Return each line exactly as written. Begin with the first line of the entries and end with the line that has "match ip with".

Extracted information: Begin

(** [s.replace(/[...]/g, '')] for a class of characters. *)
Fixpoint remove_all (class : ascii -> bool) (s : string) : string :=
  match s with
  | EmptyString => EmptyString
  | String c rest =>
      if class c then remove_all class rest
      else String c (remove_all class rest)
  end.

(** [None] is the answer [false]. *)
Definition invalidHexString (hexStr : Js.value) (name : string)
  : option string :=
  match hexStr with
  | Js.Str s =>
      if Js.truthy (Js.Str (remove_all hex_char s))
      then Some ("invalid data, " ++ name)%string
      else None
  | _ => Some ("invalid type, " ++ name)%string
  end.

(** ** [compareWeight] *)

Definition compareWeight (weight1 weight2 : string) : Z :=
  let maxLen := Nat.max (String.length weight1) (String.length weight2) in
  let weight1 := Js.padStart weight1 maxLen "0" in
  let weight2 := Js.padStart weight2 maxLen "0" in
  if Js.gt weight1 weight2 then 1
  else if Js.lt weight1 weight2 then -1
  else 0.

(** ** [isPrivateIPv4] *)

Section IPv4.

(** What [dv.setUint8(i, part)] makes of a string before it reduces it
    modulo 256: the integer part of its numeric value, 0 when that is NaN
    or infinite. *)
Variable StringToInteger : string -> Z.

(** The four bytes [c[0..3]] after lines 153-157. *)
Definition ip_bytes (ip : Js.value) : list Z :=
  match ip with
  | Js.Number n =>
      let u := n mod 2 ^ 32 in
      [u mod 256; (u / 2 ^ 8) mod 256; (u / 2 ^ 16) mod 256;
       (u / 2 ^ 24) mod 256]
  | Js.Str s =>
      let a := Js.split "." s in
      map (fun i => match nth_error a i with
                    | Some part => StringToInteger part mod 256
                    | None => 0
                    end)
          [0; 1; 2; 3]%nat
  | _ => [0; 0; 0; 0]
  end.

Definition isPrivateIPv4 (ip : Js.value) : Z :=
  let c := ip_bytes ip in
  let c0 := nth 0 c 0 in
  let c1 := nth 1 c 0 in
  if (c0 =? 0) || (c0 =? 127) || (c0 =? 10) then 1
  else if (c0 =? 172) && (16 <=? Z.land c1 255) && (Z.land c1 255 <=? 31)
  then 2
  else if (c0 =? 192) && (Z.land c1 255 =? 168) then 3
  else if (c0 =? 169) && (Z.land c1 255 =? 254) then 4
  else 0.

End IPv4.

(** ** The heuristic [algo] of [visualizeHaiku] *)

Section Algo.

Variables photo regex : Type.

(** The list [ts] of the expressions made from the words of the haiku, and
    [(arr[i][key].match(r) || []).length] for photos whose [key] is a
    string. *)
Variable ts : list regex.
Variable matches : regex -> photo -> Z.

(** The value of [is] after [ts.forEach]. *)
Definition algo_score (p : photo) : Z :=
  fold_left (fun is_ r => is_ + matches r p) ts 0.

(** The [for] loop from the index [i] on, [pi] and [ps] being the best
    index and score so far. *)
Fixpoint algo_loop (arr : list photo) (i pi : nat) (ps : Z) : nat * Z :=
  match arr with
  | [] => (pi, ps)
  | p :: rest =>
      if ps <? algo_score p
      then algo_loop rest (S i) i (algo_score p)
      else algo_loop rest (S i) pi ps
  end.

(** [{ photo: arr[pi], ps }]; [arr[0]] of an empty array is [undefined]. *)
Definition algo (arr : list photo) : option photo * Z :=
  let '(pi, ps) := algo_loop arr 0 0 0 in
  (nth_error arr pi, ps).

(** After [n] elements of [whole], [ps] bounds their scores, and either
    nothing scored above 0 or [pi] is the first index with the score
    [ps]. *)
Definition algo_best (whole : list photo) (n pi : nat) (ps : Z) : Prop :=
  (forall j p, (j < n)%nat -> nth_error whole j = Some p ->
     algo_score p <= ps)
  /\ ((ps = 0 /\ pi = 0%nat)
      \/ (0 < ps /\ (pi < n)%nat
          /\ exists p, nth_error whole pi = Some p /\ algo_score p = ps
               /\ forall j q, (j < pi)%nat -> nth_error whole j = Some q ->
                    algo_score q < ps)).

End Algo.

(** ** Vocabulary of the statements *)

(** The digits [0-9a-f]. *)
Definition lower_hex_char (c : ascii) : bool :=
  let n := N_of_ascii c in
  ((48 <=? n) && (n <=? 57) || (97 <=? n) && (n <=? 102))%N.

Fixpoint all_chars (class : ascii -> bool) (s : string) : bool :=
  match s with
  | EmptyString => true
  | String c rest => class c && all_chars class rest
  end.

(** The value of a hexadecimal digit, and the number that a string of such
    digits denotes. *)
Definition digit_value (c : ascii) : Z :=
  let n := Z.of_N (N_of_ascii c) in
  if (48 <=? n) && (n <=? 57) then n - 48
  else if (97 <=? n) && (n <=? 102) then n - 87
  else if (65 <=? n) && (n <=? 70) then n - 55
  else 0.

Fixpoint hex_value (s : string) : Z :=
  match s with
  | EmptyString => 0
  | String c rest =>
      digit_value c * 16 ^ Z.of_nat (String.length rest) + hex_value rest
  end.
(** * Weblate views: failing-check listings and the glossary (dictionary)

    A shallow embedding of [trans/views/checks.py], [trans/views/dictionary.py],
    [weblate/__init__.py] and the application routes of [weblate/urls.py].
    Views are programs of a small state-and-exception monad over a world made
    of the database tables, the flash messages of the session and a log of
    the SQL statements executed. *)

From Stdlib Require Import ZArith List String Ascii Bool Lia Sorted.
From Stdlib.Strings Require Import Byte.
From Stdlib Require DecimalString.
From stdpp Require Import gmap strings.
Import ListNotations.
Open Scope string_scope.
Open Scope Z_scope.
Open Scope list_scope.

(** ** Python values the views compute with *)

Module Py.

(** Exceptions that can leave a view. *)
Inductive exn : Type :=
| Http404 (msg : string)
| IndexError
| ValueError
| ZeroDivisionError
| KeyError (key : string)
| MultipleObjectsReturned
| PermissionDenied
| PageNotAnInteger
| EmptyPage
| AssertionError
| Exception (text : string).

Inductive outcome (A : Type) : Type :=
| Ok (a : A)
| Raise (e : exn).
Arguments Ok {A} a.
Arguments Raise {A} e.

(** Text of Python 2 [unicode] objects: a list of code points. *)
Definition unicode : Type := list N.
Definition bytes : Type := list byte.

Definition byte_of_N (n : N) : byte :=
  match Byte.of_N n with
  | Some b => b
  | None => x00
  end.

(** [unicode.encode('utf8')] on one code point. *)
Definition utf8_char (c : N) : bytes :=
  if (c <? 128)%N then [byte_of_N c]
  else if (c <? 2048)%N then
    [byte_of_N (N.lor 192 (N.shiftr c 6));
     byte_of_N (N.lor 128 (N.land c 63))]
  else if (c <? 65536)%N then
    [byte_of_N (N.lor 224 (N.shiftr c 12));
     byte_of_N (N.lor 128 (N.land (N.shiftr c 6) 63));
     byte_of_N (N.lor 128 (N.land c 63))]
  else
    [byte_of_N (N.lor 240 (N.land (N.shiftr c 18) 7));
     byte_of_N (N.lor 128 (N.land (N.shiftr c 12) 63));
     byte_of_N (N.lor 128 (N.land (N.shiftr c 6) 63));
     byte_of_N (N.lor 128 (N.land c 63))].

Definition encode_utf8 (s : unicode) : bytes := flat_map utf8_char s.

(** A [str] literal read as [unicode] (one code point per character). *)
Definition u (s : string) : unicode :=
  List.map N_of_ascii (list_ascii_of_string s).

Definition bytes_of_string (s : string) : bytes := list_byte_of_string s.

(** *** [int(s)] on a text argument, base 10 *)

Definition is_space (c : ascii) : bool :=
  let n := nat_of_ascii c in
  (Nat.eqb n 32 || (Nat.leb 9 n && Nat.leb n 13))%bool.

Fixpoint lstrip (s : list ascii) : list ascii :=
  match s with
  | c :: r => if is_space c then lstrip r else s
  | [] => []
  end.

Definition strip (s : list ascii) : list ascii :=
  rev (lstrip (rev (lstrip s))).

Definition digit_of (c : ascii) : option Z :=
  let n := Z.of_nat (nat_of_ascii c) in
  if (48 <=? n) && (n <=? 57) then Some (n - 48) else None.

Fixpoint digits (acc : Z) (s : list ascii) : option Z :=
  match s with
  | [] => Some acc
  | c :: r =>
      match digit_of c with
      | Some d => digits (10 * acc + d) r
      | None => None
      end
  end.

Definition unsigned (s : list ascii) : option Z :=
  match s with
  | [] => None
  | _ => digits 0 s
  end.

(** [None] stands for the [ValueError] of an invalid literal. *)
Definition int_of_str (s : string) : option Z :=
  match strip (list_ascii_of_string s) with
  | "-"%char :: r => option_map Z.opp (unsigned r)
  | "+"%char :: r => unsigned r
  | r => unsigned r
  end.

Extracted information: End

> _Reply to the task_:
(** [s.replace(/[...]/g, '')] for a class of characters. *)
Fixpoint remove_all (class : ascii -> bool) (s : string) : string :=
  match s with
  | EmptyString => EmptyString
  | String c rest =>
      if class c then remove_all class rest
      else String c (remove_all class rest)
  end.

(** [None] is the answer [false]. *)
Definition invalidHexString (hexStr : Js.value) (name : string)
  : option string :=
  match hexStr with
  | Js.Str s =>
      if Js.truthy (Js.Str (remove_all hex_char s))
      then Some ("invalid data, " ++ name)%string
      else None
  | _ => Some ("invalid type, " ++ name)%string
  end.

(** ** [compareWeight] *)

Definition compareWeight (weight1 weight2 : string) : Z :=
  let maxLen := Nat.max (String.length weight1) (String.length weight2) in
  let weight1 := Js.padStart weight1 maxLen "0" in
  let weight2 := Js.padStart weight2 maxLen "0" in
  if Js.gt weight1 weight2 then 1
  else if Js.lt weight1 weight2 then -1
  else 0.

(** ** [isPrivateIPv4] *)

Section IPv4.

(** What [dv.setUint8(i, part)] makes of a string before it reduces it
    modulo 256: the integer part of its numeric value, 0 when that is NaN
    or infinite. *)
Variable StringToInteger : string -> Z.

(** The four bytes [c[0..3]] after lines 153-157. *)
Definition ip_bytes (ip : Js.value) : list Z :=
  match ip with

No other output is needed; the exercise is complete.